Mor Çatı’ya başvuran üç kadından yalnızca biri ailesinden destek görüyor (Mor Çatı, 1996). Kızı dul kalsın istemeyen baba, “Etraf duyarsa ne der!” diyerek kendi de zamanında kocasından dayak yediğini söyleyen anne, “Kocadır, döver de sever de!” zihniyetiyle dayağı meşru görüp yuvasını bozmaması gerektiğini söyleyen anneannenin yanı sıra bir de tehdit eden koca vardır. Evinden kaçıp sığınacak cesarete sahip olanların dışındaki kadınlar ne yazık ki konuşamıyorlar. Çünkü ölüm tehlikesi ya da eşinden dolayı sahip olduğu olanaklarını kaybetme durumları var. Hatta şiddetin sonucu olarak ortaya çıkan kavga(lar) dışarıda yardım için başvurulan kişiler tarafından aile meselesi olarak görüldüğü için duruma müdahale oranı da azalıyor. Bu da şiddeti gören kadının yardım talebi için ciddi bir dezavantaj teşkil ediyor.

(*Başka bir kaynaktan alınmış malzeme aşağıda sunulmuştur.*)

(** The call of the store that the [i]-th suspended call waits for
    rejects: the call ends with the exception at its [await]. *)
Definition reject (st : Files) (i : nat) : Files :=
  set_suspended st (base.delete i (suspended st)).

(** What happens to a [SharedFileSystem], one stretch of code after the
    other: a call runs to its first [await], and a suspended call goes on
    when the store answers, or ends when the call of the store rejects, in
    any order. *)
Inductive Event : Type :=
  | Apply (op : FileOperation)
  | Lock (p u : string)
  | Unlock (p : string)
  | Get (p : string)
  | ListDirectory (p : string)
  | Resume (i : nat) (answer : option (list FileNode))
  | Reject (i : nat)
  | Watch (p : string) (cb : Callback)
  | Unwatch (p : string) (cb : Callback).

Definition step (st : Files) (ev : Event) : Files :=
  match ev with
  | Apply op => applyOperation_call st op
  | Lock p u => on_file_lock st p u
  | Unlock p => on_file_unlock st p
  | Get p => (getFile_call st p).1
  | ListDirectory p => listDirectory_call st p
  | Resume i answer => resume st i answer
  | Reject i => reject st i
  | Watch p cb => watchFile st p cb
  | Unwatch p cb => unwatch st p cb
  end.

Definition run (evs : list Event) : Files := foldl step init evs.

(** The event may write the cache entry of the path [p]: a lock or unlock
    of it, or the going on of a call that waited to write it. *)
Definition writes (st : Files) (ev : Event) (p : string) : Prop :=
  match ev with
  | Lock q _ | Unlock q => q = p
  | Resume i answer =>
      match suspended st !! i with
      | Some (AwaitUpsert op) | Some (AwaitDelete op) | Some (AwaitInsert op) =>
          path (file op) = p
      | Some (AwaitMoveDelete op) => previousPath op = Some p
      | Some (AwaitSelect q) => q = p
      | Some (AwaitList _) =>
          match answer with
          | Some files => p ∈ path <$> files
          | None => False
          end
      | None => False
      end
  | Apply _ | Get _ | ListDirectory _ | Reject _ | Watch _ _ | Unwatch _ _ => False
  end.

(** No event of the trace, run from [st], may write the entry of [p]. *)
Fixpoint untouched (st : Files) (evs : list Event) (p : string) : Prop :=
  match evs with
  | [] => True
  | ev :: evs' => ~ writes st ev p /\ untouched (step st ev) evs' p
  end.

(** The current watchers of a path. *)
Definition watchers (st : Files) (p : string) : list Callback :=
  default [] (fileWatchers st !! p).

(** The calls made to the callback [cb] with a file of the path [p]. *)
Definition calls_to (cb : Callback) (p : string) (st : Files)
  : list (Callback * FileNode) :=
  filter (fun c => c.1 = cb /\ path c.2 = p) (called st).

(** The sets of watchers hold no callback twice, and no empty set is
    kept. *)
Definition tidy (st : Files) : Prop :=
  forall p ws, fileWatchers st !! p = Some ws -> NoDup ws /\ ws ≠ [].

(** A file for the examples. *)
Definition example_file (p : string) : FileNode :=
  mkFile "1" p p File (Some "") None "proj" "ann" "ann" "" "" None.

End FileCache.
(** * Lemon: a terminal file browser (src/Lemon.py)

    A shallow embedding of the tree controller of the Lemon file manager:
    the lazy loader [load_children], the refresh, open and delete handlers,
    and the delete confirmation callback.  Python objects live in an object
    store (a list indexed by object identity), handlers are computations in
    a state-and-exception monad over the application state, and the host
    filesystem is an explicit component of that state. *)

From Stdlib Require Import String Ascii NArith.
From stdpp Require Import base option list numbers sorting.

Local Open Scope N_scope.

(** ** Python strings

    A Python [str] is a sequence of Unicode code points.  Literals of the
    source are written as UTF-8 string literals and decoded by [py]. *)

Abbreviation pystr := (list N).

Fixpoint utf8_decode (bs : list N) : list N :=
  match bs with
  | [] => []
  | b :: r =>
    if b <? 128 then b :: utf8_decode r
    else if b <? 224 then
      match r with
      | b1 :: r' => ((b - 192) * 64 + (b1 - 128)) :: utf8_decode r'
      | _ => []
      end
    else if b <? 240 then
      match r with
      | b1 :: b2 :: r' =>
        ((b - 224) * 4096 + (b1 - 128) * 64 + (b2 - 128)) :: utf8_decode r'
      | _ => []
      end
    else
      match r with
      | b1 :: b2 :: b3 :: r' =>
        ((b - 240) * 262144 + (b1 - 128) * 4096 + (b2 - 128) * 64 + (b3 - 128))
          :: utf8_decode r'
      | _ => []
      end
  end.

Definition py (x : string) : pystr :=
  utf8_decode (N_of_ascii <$> list_ascii_of_string x).
Arguments py x%_string : simpl never.

(** [str.lower] follows the Unicode case tables of the interpreter; the
    development is parametric in it. *)
Class StrLower := str_lower : pystr → pystr.

(** Lowering of the ASCII letters only, used for the concrete scenarios. *)
Definition ascii_lower (x : pystr) : pystr :=
  (λ c, if (65 <=? c) && (c <=? 90) then c + 32 else c) <$> x.

(** [a < b] on [str]: lexicographic on code points. *)
Fixpoint str_ltb (a b : pystr) : bool :=
  match a, b with
  | _, [] => false
  | [], _ :: _ => true
  | x :: a', y :: b' => if x =? y then str_ltb a' b' else x <? y
  end.

(** [s.endswith(suffix)] *)
Definition endswith (x suffix : pystr) : bool :=
  bool_decide (drop (length x - length suffix)%nat x = suffix).

Local Close Scope N_scope.

(** ** Exceptions

    The classes the handlers of the source tell apart.  All of them derive
    from [Exception]; [OtherError] stands for every class that is neither of
    the three named ones. *)

Inductive exn_class := PermissionError | FileNotFoundError | AttributeError | OtherError.

Record exn := Exn { e_class : exn_class; e_str : pystr }.

Inductive outcome (A : Type) :=
| Return (a : A)
| Raise (e : exn).
Arguments Return {A} a.
Arguments Raise {A} e.

Global Instance exn_class_eq_dec : EqDecision exn_class.
Proof. solve_decision. Defined.
Global Instance exn_eq_dec : EqDecision exn.
Proof. solve_decision. Defined.

(** ** Paths (pathlib.Path) *)

Record Path := MkPath { anchor : pystr; parts : list pystr }.

Global Instance Path_eq_dec : EqDecision Path.
Proof. solve_decision. Defined.

(** [p.name]: the final component, empty for an anchor. *)
Definition name (p : Path) : pystr := List.last (parts p) [].

(** [p / n] *)
Definition joinpath (p : Path) (n : pystr) : Path :=
  MkPath (anchor p) (parts p ++ [n]).

Fixpoint join (sep : pystr) (l : list pystr) : pystr :=
  match l with
  | [] => []
  | [x] => x
  | x :: l' => x ++ sep ++ join sep l'
  end.

(** [str(p)] *)
Definition path_str (p : Path) : pystr :=
  anchor p ++ join (if endswith (anchor p) (py "\") then py "\" else py "/") (parts p).

(** [q] is an entry of the directory [p]. *)
Definition is_entry_of (p q : Path) : bool :=
  bool_decide (anchor q = anchor p ∧ parts q ≠ [] ∧ removelast (parts q) = parts p).

(** [q] is [p] or lies below it. *)
Definition is_under (p q : Path) : bool :=
  bool_decide (anchor q = anchor p ∧ take (length (parts p)) (parts q) = parts p).

(** ** The host filesystem

    The filesystem is the environment of the program.  It is an association
    list from paths to inodes; the order of the list is the order in which
    the operating system enumerates directory entries.  Each inode carries
    the faults the operating system answers with: on [stat] (used by
    [is_dir], [is_file] and [exists]), on listing and on removal. *)

Inductive fkind := KFile | KDir.

Global Instance fkind_eq_dec : EqDecision fkind.
Proof. solve_decision. Defined.

Record inode := Inode {
  i_kind : fkind;
  i_stat : option exn;
  i_list : option exn;
  i_del : option exn
}.

Abbreviation filesystem := (list (Path * inode)).

Fixpoint fs_lookup (fs : filesystem) (p : Path) : option inode :=
  match fs with
  | [] => None
  | (q, i) :: fs' => if decide (q = p) then Some i else fs_lookup fs' p
  end.

(** [stat]: a missing path is not an error for the three predicates below
    (pathlib ignores ENOENT), any other fault is raised. *)
Definition fs_stat (fs : filesystem) (p : Path) : outcome (option fkind) :=
  match fs_lookup fs p with
  | None => Return None
  | Some i =>
    match i_stat i with
    | Some e => Raise e
    | None => Return (Some (i_kind i))
    end
  end.

Definition fs_is_dir (fs : filesystem) (p : Path) : outcome bool :=
  match fs_stat fs p with
  | Return k => Return (bool_decide (k = Some KDir))
  | Raise e => Raise e
  end.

Bu tablo çerçevesinde depresyonun meydana gelmesi kaçınılmazdır çünkü şiddete uğrayarak cezalandırıldığını düşünen kadın yaşadığı suçluluk duygusuyla kendini, istek ve düşüncelerini sürekli baskılar. Ölüm bir kurtuluş olarak görüldüğü için şiddet kökenli intihar vakalarına sıkça rastlanır. Şiddet ile mücadelede psikoterapi son derece önemli bir araçtır. Nitekim terapistle yürütülen bu çalışma kişinin yüzleşmek istemediği mevcut durumunu kabul etmesini ve değiştirmek için uygulayabileceği stratejileri belirleyebileceği bir ortam sağlar. Ayrılık kararını almış olanlar için de kaybetmiş oldukları özgüven ve cesareti geri kazanmak, ayrılık sürecinin kendisiyle baş etmek için psikoterapi gereklidir.
Kadına yönelik şiddette medyanın rolü ne olmalıdır?
Kitle iletişim araçlarında şiddet gösteriminin şiddetin yaygınlaşmasında etkili olduğu çeşitli araştırmalar tarafından gösterilmektedir. Şiddet üzerine yapılan iletişim araştırmalarında, izleyen, okuyan, dinleyenlerin şiddet gösteriminden birebir etkilenmiş olmasalar da, şiddet gösterimlerinin şiddet kodlarını yeniden üretip kazandırdığını ve gündelik yaşamdaki gerilim anlarında bu öykülerden öğrenilen davranış biçimlerinin kılavuzluk yaptığı belirlenmektedir. (Yıldırım, 1998)
Şiddet mağduru tüm kadınlarımızın korunması gerekliliği apaçık ortada. Bunun için sadece sığınaklar yeterli değil. Şiddet meydana geldikten sonra atılacak adımlardan ziyade oluşmasını engellemek için tedbirlerin alınması çok daha uzun vadeli ve kesin çözümler üretmek demektir. Kitle iletişim araçlarının toplum içinde yaşayan bireyler üzerindeki kuvvetli etkisini göz önünde bulundurursak bu konuda medyaya çok iş düşüyor diyebiliriz. Sevindirici bir gelişme olarak vurgulamak gerekir ki medyada kadına şiddete dair tartışma ve haber programlarıyla bir farkındalık yaratılmaya başlandığı aşikâr. Şiddet içeren popüler dizi ve filmlere milyonlarca para harcayan yapımcıların bu tür farkındalık yaratan programlara ağırlık vermeleri, gündemdeki dizi ve film senaristlerinin, yönetmenlerinin kadına yönelik şiddet teması taşıyan konu ve sahnelerden uzaklaşmaları, bu tarz dizi ve filmlerde oluşturulan kadın profilinde kadının, erkeğine itaat eden fedakar anne kalıbından çıkartılıp onun yerine çalışan, kendi ayaklarının üzerinde duran, egemen ve özgür bir kadın kimliğine kavuşturulması kadına yönelik şiddetin henüz oluşmadan engellenmesi yolunda atılacak son derece önemli ve faydalı adımlar olacaktır.
Klinik Psikolog Şehnaz Tuna
Kaynakça:
- Altınay, A.G. & Arat, Y. (2008). Türkiye’de kadına yönelik şiddet. İstanbul: Punto.
- Mor Çatı Kadın Sığınağı Vakfı. (1996) Evdeki Terör. Kadına Yönelik Şiddet. İstanbul: Yön.
- Öztürk, E. (2010). Türkiye’de Aile, Şiddet ve Kadın Sığınma Evleri.İstanbul: Birey.
- Yıldırım, A. (1998). Sıradan Şiddet. Kadına ve Çocuğa Yönelik Şiddetin Toplumsal Kaynakları. İstanbul: Boyut.